The modulation of MSC integrin expression by RGD presentation

Abstract

Biomaterials designed to mimic the intricate native extracellular matrix (ECM) can use a variety of techniques to control the behavior of encapsulated cells. Common methods include controlling the mechanical properties of the material, incorporating bioactive signals, spatially patterning bioactive signals, and controlling the time-release of bioactive signals. Further design parameters like bioactive signal distribution can be used to manipulate cell behavior. Efforts on clustering adhesion peptides have focused on seeding cells on top of a biomaterial. Here we report the effect of clustering the adhesion peptide RGD on mouse mesenchymal stem cells encapsulated inside three-dimensional hyaluronic acid hydrogels. The clustered bioactive signals resulted in significant differences in both cell spreading and integrin expression. These results indicate that signal RGD peptide clustering is an additional hydrogel design parameter can be used to influence and guide the behavior of encapsulated cells.

Fig. 1

The hydrogel is composed of acrylated hyaluronic acid, MMP-degradable peptide crosslinker, and an RGD-motif containing peptide. RGD clustering is controlled by the amount of HA-AC pre-reacted with RGD. In the homogenous, or least clustered condition, the RGD is mixed with all of the HA-AC. The RGD is pre-reacted with specific percentages of the total HA-AC to create different degrees of clustering.
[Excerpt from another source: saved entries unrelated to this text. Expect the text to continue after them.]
(** What a finished search left behind, or the cycle it found. *)
Definition searched (todo : list string) (s : Visit) (r : option (result VisitError () * Visit)) : Prop :=
  match r with
  | Some (Ok _, s') => s'.1 = s.1 /\ s.2 ⊆ s'.2 /\ settled s'.2 /\ Forall (.∈ s'.2) todo
  | Some (Err (Rejected e), _) =>
      exists name, e = Field ["tasks"%string; name; "depends"%string] (TaskCycle name) /\ tc (needs ts) name name
  | Some (Err (Panicked _), _) | None => False
  end.

Lemma searched_all visit todo s :
  settled s.2 ->
  (forall name s', name ∈ todo -> s'.1 = s.1 -> settled s'.2 -> searched [name] s' (visit name s')) ->
  searched todo s (visit_all visit todo s).
Proof.
  revert s. induction todo as [|name todo IH]; intros s Hs Hv; cbn; [by rewrite list.Forall_nil|].
  pose proof (Hv name s ltac:(left) eq_refl Hs) as H1.
  destruct (visit name s) as [[[[]|[n|e]] s1]|]; cbn in H1; try done.
  destruct H1 as (Hvis & Hsub & Hset & Hin). apply list.Forall_cons in Hin as [Hin _].
  assert (searched todo s1 (visit_all visit todo s1)) as H2.
  { apply IH; [done|]. intros n s' Hn Hs'. apply Hv; [by right|congruence]. }
  clear IH Hv. destruct (visit_all visit todo s1) as [[[[]|[n|e]] s2]|]; cbn in H2 |- *; try exact H2.
  destruct H2 as (? & ? & ? & ?). split; [congruence|]. split; [set_solver|]. split; [done|].
  constructor; [set_solver|done].
Qed.

Hypothesis Hclosed : closed ts.

Lemma visit_searched fuel name s :
  known ts name -> s.1 ⊆ names -> (size (names ∖ s.1) < fuel)%nat ->
  (forall v, v ∈ s.1 -> tc (needs ts) v name) -> settled s.2 ->
  searched [name] s (visit_task fuel ts name s).
Proof.
  revert name s. induction fuel as [|fuel IH]; intros name [visiting visited] Hk Hsub Hf Hpath Hset; [lia|].
  cbn [visit_task fst snd] in *. case_bool_decide as Hd; [cbn; rewrite list.Forall_singleton; auto|].
  case_bool_decide as Hv; [by exists name; auto|].
  destruct Hk as [t Ht]. rewrite Ht.
  assert (searched (depends t) ({[name]} ∪ visiting, visited)
            (visit_all (visit_task fuel ts) (depends t) ({[name]} ∪ visiting, visited))) as H.
  { apply searched_all; [done|]. intros dep [v1 v2] Hdep Hv1 Hs. cbn in Hv1. subst v1.
    assert (needs ts name dep) as Hn by (by exists t).
    assert (name ∈ names) by (apply known_names; by exists t).
    apply IH; cbn; [by apply (Hclosed name)|set_solver| | |done].
    - assert (size (names ∖ ({[name]} ∪ visiting)) < size (names ∖ visiting))%nat; [|lia].
      apply subset_size. set_solver.
    - intros v [->%elem_of_singleton|Hvv]%elem_of_union; [by apply tc_once|].
      eapply tc_r; [by apply Hpath|done]. }
  destruct (visit_all _ _ _) as [[[[]|[n|e]] [v1 v2]]|]; cbn in H |- *; try exact H.
  destruct H as (-> & Hs2 & Hset2 & Hall). split; [set_solver|]. split; [set_solver|]. split; [|constructor; set_solver].
  apply set_Forall_union; [|done]. apply set_Forall_singleton. constructor. intros dep (t' & Ht' & Hdep).
  apply Hset2. rewrite list.Forall_forall in Hall. apply Hall. congruence.
Qed.

End Search.

(** ** The checks on one task *)

Definition step_wf (step : list string) : Prop :=
  exists command arguments, step = command :: arguments /\ Forall (fun a => a <> EmptyString) step
    /\ is_task_command command = true /\ Forall (fun a => selects_project a = false) arguments.

Definition task_wf (ts : list (string * TaskDef)) (binding : string * TaskDef) : Prop :=
  let '(name, t) := binding in
  is_task_name name = true /\ ~ (depends t = [] /\ steps t = [])
  /\ NoDup (depends t) /\ Forall (known ts) (depends t) /\ Forall step_wf (steps t).

Lemma check_depends_ok ts name seen deps :
  check_depends ts name seen deps = Ok ()
  <-> NoDup deps /\ Forall (known ts) deps /\ Forall (.∉ seen) deps.
Proof.
  revert seen. induction deps as [|dep deps IH]; intros seen; cbn; [repeat split; constructor|].
  rewrite NoDup_cons, !list.Forall_cons. unfold known at 1, invalid_field.
  destruct (task_def ts dep) as [t|]; [|split; [done|by intros (_ & [[? ?] _] & _)]].
  case_bool_decide as Hs; [naive_solver|]. rewrite IH. rewrite !list.Forall_forall. set_solver.
Qed.

Lemma existsb_false {A} (f : A -> bool) l : existsb f l = false <-> Forall (fun x => f x = false) l.
Proof.
  induction l as [|x l IH]; cbn; [done|]. rewrite orb_false_iff, IH, list.Forall_cons. done.
Qed.

Lemma check_step_ok name index step : check_step name index step = Ok () <-> step_wf step.
Proof.
  unfold check_step, step_wf, invalid_field. destruct step as [|c args]; [naive_solver|].
  destruct (existsb str_is_empty (c :: args)) eqn:He.
  - split; [done|]. intros (c' & args' & [= <- <-] & Hne & _).
    assert (existsb str_is_empty (c :: args) = false); [|congruence].
    apply existsb_false. eapply list.Forall_impl; [exact Hne|]. by intros [|? ?].
  - apply existsb_false in He.
    assert (Forall (fun a => a <> EmptyString) (c :: args)) by (eapply list.Forall_impl; [exact He|]; by intros ? ? ->).
    destruct (is_task_command c) eqn:Hc; cbn [negb];
      [|split; [done|]; intros (c' & args' & [= <- <-] & _ & Hc' & _); congruence].
    destruct (existsb selects_project args) eqn:Hs.
    + split; [done|]. intros (c' & args' & [= <- <-] & _ & _ & Ha). apply existsb_false in Ha. congruence.
    + apply existsb_false in Hs. split; [by exists c, args|done].
Qed.

Lemma check_steps_ok name index l : check_steps name index l = Ok () <-> Forall step_wf l.
Proof.
  revert index. induction l as [|step l IH]; intros index; cbn; [done|].
  by rewrite then_ok, check_step_ok, IH, list.Forall_cons.
Qed.

Lemma is_nil_true {A} (l : list A) : is_nil l = true <-> l = [].
Proof. by destruct l. Qed.

Lemma check_task_ok ts b : check_task ts b = Ok () <-> task_wf ts b.
Proof.
  destruct b as [name t]. unfold check_task, task_wf.
  rewrite !then_ok, !ensure_ok, check_depends_ok, check_steps_ok, negb_true_iff, andb_false_iff.
  rewrite <- !not_true_iff_false, !is_nil_true.
  assert (Forall (.∉ (∅ : gset string)) (depends t)) by (apply list.Forall_forall; set_solver).
  split; [naive_solver|]. intros (? & Hne & ?). repeat split; try naive_solver.
  destruct (depends t), (steps t); naive_solver.
Qed.

Lemma wf_closed ts : Forall (task_wf ts) ts -> closed ts.
Proof.
  intros Hwf a b (t & Ht & Hb). apply task_def_elem in Ht.
  rewrite list.Forall_forall in Hwf. destruct (Hwf _ Ht) as (_ & _ & _ & Hk & _).
  rewrite list.Forall_forall in Hk. by apply Hk.
Qed.

Lemma search_done ts : Forall (task_wf ts) ts ->
  searched ts (map fst ts) (∅, ∅) (visit_all (visit_task (visit_fuel ts) ts) (map fst ts) (∅, ∅)).
Proof.
  intros Hwf. apply searched_all; [by intros x ?%not_elem_of_empty|]. intros name [visiting visited] Hin Hs Hset. cbn in Hs. subst visiting.
  apply visit_searched; cbn; [by apply wf_closed|by apply known_elem|set_solver| |set_solver|done].
  rewrite difference_empty_L. unfold visit_fuel, names.
  pose proof (list_to_set_size_le (map fst ts)) as Hle. rewrite length_map in Hle. lia.
Qed.

Lemma settled_acyclic ts visited : settled ts visited -> Forall (.∈ visited) (map fst ts) -> acyclic ts.
Proof.
  intros Hset Hall name Hc. apply (grounded_no_cycle ts name); [|done].
  apply Hset. rewrite list.Forall_forall in Hall. apply Hall, known_elem.
  assert (exists b, needs ts name b) as (b & t & Ht & _) by (inversion Hc; eauto). by exists t.
Qed.
(* ===== verification/TaskRunner.v ===== *)
(** * Project tasks of the command line ([crates/tysel-cli/src/task.rs])

    [tysel task <name>] runs the steps of a task after those of the tasks it
    depends on. The processes are a parameter; [ran] and [log] record the tasks
    finished and the steps started, in order. *)

From Stdlib Require Import ZArith Lia Ascii String.
From stdpp Require Import base tactics relations gmap strings list.
From S2P Require Import Prelude Manifest ManifestThms.
Open Scope Z_scope.

(** [env::current_exe], and [Command::status] of an executable with its arguments and
    working directory: [None] when the process does not start. *)
Class StepProcess := {
  os : Type;
  current_exe : os -> option string;
  command_status : string -> list string -> string -> os -> option Z * os;
}.

Section Runner.
Context {SP : StepProcess}.
(** The fields of [ProjectContext] that a step is given *)
Context (manifest_path root : string).

Inductive RunError :=
| UnknownTask (name : string)
| NoExecutable
| StepDidNotStart (name : string) (index : Z)
| StepFailed (name : string) (index : Z) (status : Z)
| MissingTask (name : string).

Record RunState := {
  completed : gset string;
  ran : list string;
  log : list (string * list string);
  machine : os;
}.

Definition spawn_step (exe : string) (step : list string) (w : os) : option Z * os :=
  command_status exe (step ++ ["--manifest"%string; manifest_path]) root w.

(** The loop over [task.steps]; a status of zero is success. *)
Fixpoint run_steps (name : string) (index : Z) (l : list (list string)) (s : RunState)
    : result RunError () * RunState :=
  match l with
  | [] => (Ok (), s)
  | step :: l' =>
      match current_exe (machine s) with
      | None => (Err NoExecutable, s)
      | Some exe =>
          let '(status, w) := spawn_step exe step (machine s) in
          let s' := {| completed := completed s; ran := ran s; log := log s ++ [(name, step)]; machine := w |} in
          match status with
          | None => (Err (StepDidNotStart name (index + 1)), s')
          | Some 0 => run_steps name (index + 1) l' s'
          | Some n => (Err (StepFailed name (index + 1) n), s')
          end
      end
  end.

Section DependsLoop.
Variable execute : string -> RunState -> option (result RunError () * RunState).
Fixpoint execute_all (l : list string) (s : RunState) : option (result RunError () * RunState) :=
  match l with
  | [] => Some (Ok (), s)
  | name :: l' =>
      match execute name s with
      | Some (Ok _, s') => execute_all l' s'
      | other => other
      end
  end.
End DependsLoop.

Definition finish_task_run (name : string) (s : RunState) : RunState := {|
  completed := {[name]} ∪ completed s; ran := ran s ++ [name]; log := log s; machine := machine s
|}.

Fixpoint execute_task (fuel : nat) (ts : list (string * TaskDef)) (name : string) (s : RunState)
    : option (result RunError () * RunState) :=
  match fuel with
  | O => None
  | S fuel' =>
      if bool_decide (name ∈ completed s) then Some (Ok (), s)
      else
        match task_def ts name with
        | None => Some (Err (MissingTask name), s)
        | Some t =>
            match execute_all (execute_task fuel' ts) (depends t) s with
            | Some (Ok _, s1) =>
                match run_steps name 0 (steps t) s1 with
                | (Ok _, s2) => Some (Ok (), finish_task_run name s2)
                | (Err e, s2) => Some (Err e, s2)
                end
            | other => other
            end
        end
  end.

Definition fresh_run (w : os) : RunState := {| completed := ∅; ran := []; log := []; machine := w |}.

(** [task::run] with a name. *)
Definition run_project_task (ts : list (string * TaskDef)) (name : string) (w : os)
    : option (result RunError () * RunState) :=
  match task_def ts name with
  | None => Some (Err (UnknownTask name), fresh_run w)
  | Some _ => execute_task (visit_fuel ts) ts name (fresh_run w)
  end.

(** ** What a run has done *)

Section Correct.
Variable ts : list (string * TaskDef).

Definition task_steps (name : string) : list (string * list string) :=
  match task_def ts name with Some t => map (pair name) (steps t) | None => [] end.

(** Finished tasks: each once, each after what it needs. *)
Definition in_order (l : list string) : Prop :=
  NoDup l /\ forall before name after, l = before ++ name :: after -> forall dep, needs ts name dep -> dep ∈ before.

Record consistent (s : RunState) : Prop := {
  cs_completed : completed s = list_to_set (ran s);
  cs_order : in_order (ran s);
}.

(** The log holds the steps of the finished tasks, then [extra]. *)
Definition logged (s : RunState) (extra : list (string * list string)) : Prop :=
  log s = concat (map task_steps (ran s)) ++ extra.

(** The steps of task [n] that were started when the run ended with [e] *)
Definition stopped (n : string) (e : RunError) (some : list (string * list string)) : Prop :=
  match e with
  | StepFailed m index _ | StepDidNotStart m index => m = n /\ index = vec_len some /\ some <> []
  | NoExecutable => some <> task_steps n
  | UnknownTask _ | MissingTask _ => False
  end.

(** From [s], the tasks reachable from [todo] were run: all of them, or up to a
    step of a task whose dependencies are finished. *)
Definition progressed (todo : list string) (s : RunState) (r : option (result RunError () * RunState)) : Prop :=
  match r with
  | None => False
  | Some (answer, s') =>
      consistent s' /\ ran s `prefix_of` ran s'
      /\ (forall n, n ∈ ran s' -> n ∈ ran s \/ exists t, t ∈ todo /\ rtc (needs ts) t n)
      /\ match answer with
         | Ok _ => Forall (fun n => n ∈ ran s') todo /\ logged s' []
         | Err e => exists n, (n ∉ ran s') /\ (forall dep, needs ts n dep -> dep ∈ ran s')
             /\ (exists t, t ∈ todo /\ rtc (needs ts) t n)
             /\ exists some, stopped n e some /\ some `prefix_of` task_steps n /\ logged s' some
         end
  end.

Lemma run_steps_log name l index s answer s' :
  run_steps name index l s = (answer, s') ->
  completed s' = completed s /\ ran s' = ran s
  /\ exists some, log s' = log s ++ some /\ some `prefix_of` map (pair name) l
     /\ match answer with
        | Ok _ => some = map (pair name) l
        | Err (StepFailed n i _ | StepDidNotStart n i) => n = name /\ i = index + vec_len some /\ some <> []
        | Err NoExecutable => some <> map (pair name) l
        | Err _ => False
        end.
Proof.
  revert index s. induction l as [|step l IH]; intros index s; cbn.
  { intros [= <- <-]. repeat split. exists []. by rewrite app_nil_r. }
  destruct (current_exe (machine s)) as [exe|].
  2:{ intros [= <- <-]. split; [done|]. split; [done|]. exists []. rewrite app_nil_r. split; [done|]. split; [apply prefix_nil|done]. }
  destruct (spawn_step exe step (machine s)) as [[[|p|p]|] w].
  2-4: intros [= <- <-]; cbn; split; [done|]; split; [done|]; exists [(name, step)]; split; [done|];
    split; [by exists (map (pair name) l)|done].
  intros Hr. apply IH in Hr as (Hc & Hn & some & Hlog & Hp & Ha). cbn in *. split; [done|]. split; [done|].
  exists ((name, step) :: some). rewrite Hlog, <- app_assoc. split; [done|]. split; [by apply prefix_cons|].
  unfold vec_len in *. cbn [length]. destruct answer as [[]|[| | | |]]; [by subst|done|congruence| | |done].
  all: destruct Ha as (-> & -> & _); split; [done|]; split; [lia|done].
Qed.

Lemma in_order_snoc l name :
  in_order l -> name ∉ l -> (forall dep, needs ts name dep -> dep ∈ l) -> in_order (l ++ [name]).
Proof.
  intros [Hnd Ho] Hn Hdeps. split.
  - apply NoDup_app. repeat split; [done|set_solver|apply NoDup_singleton].
  - intros before n after Hl dep Hd. destruct after as [|a after _] using rev_ind.
    + apply app_inj_tail in Hl as [-> ->]. by apply Hdeps.
    + rewrite app_comm_cons, app_assoc in Hl. apply app_inj_tail in Hl as [-> _].
      by eapply (Ho before n after).
Qed.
This RGD functionalized HA-AC is mixed with un-functionalized HA-AC, if needed, peptide crosslinker and mouse mesenchymal stem cells to create the three-dimensional hydrogel.

Fig. 2

Mechanical characterization of hydrogel conditions. (A) Storage modulus of hydrogels was measured from 0.1 to 10 Hz. Three conditions from each RGD concentration were tested. (B) Mechanical properties within each RGD concentration were consistent, but increasing amounts of RGD lowered the storage modulus.

Fig. 3

Cell spreading and proliferation for 10 μm hydrogels. (A) mMSC’s within hydrogels containing 10 μm of RGD were stained with phalloidin at different time points. The most pronounced differences in spreading were observed at day 4. (B) The average cell length was quantified with the greatest spreading seen in the most clustered condition. (C) DNA quantification shows no significant difference between conditions at each time point.

Fig. 4

Cell spreading and proliferation for 100 μm hydrogels. (A) mMSC’s cells within hydrogels containing 10 μm of RGD were stained with phalloidin at different time points. The most pronounced differences in spreading were observed at day 4. (B) The average cell length was quantified with the greatest spreading seen in the middle, B3, condition. (C) DNA quantification shows no significant difference between conditions at each time point.

Fig. 5

Cell spreading and proliferation for 1000 μm hydrogels. (A) mMSC’s cells within hydrogels containing 1000 μm of RGD were stained with phalloidin at different time points. The most pronounced differences in spreading were observed at day 4. (B) The average cell length was quantified with the greatest spreading seen in the middle, C3, condition. (C) DNA quantification shows no significant difference between conditions at each time point.

Fig. 6

Integrin expression for subunits (A–B) α2, (C–D) α3, (E–F) α5, (G–H) αV was quantified for mouse mesenchymal stem cells cultured in gel conditions A1, A3, and A5 via FACS. Differences were found in the normalized mean expression for α3. Gel conditions also affected the number of cells positively expressing integrins α2 and α3.

Fig. 7

Integrin expression for subunits (A–B) β1 and (C–D) β3 for mouse mesenchymal stem cells cultured in gel conditions A1, A3, and A5 via FACS. Differences were observed in both the normalized mean fluorescence and percent of positively expressing cells for subunit β1.

Fig. 8

Time course of CD105 expression for mouse mesenchymal stem cells cultured inside hydrogels A1, A3, and A5 shows decreases across all three conditions for both the (A) normalized mean fluorescence and (B) the percent gated. (C–D) mechanical properties of hydrogel A5 was measured at days 1, 4, and 7. The storage modulus decreases over time as the cells release MMP’s which breakdown the hydrogel structure.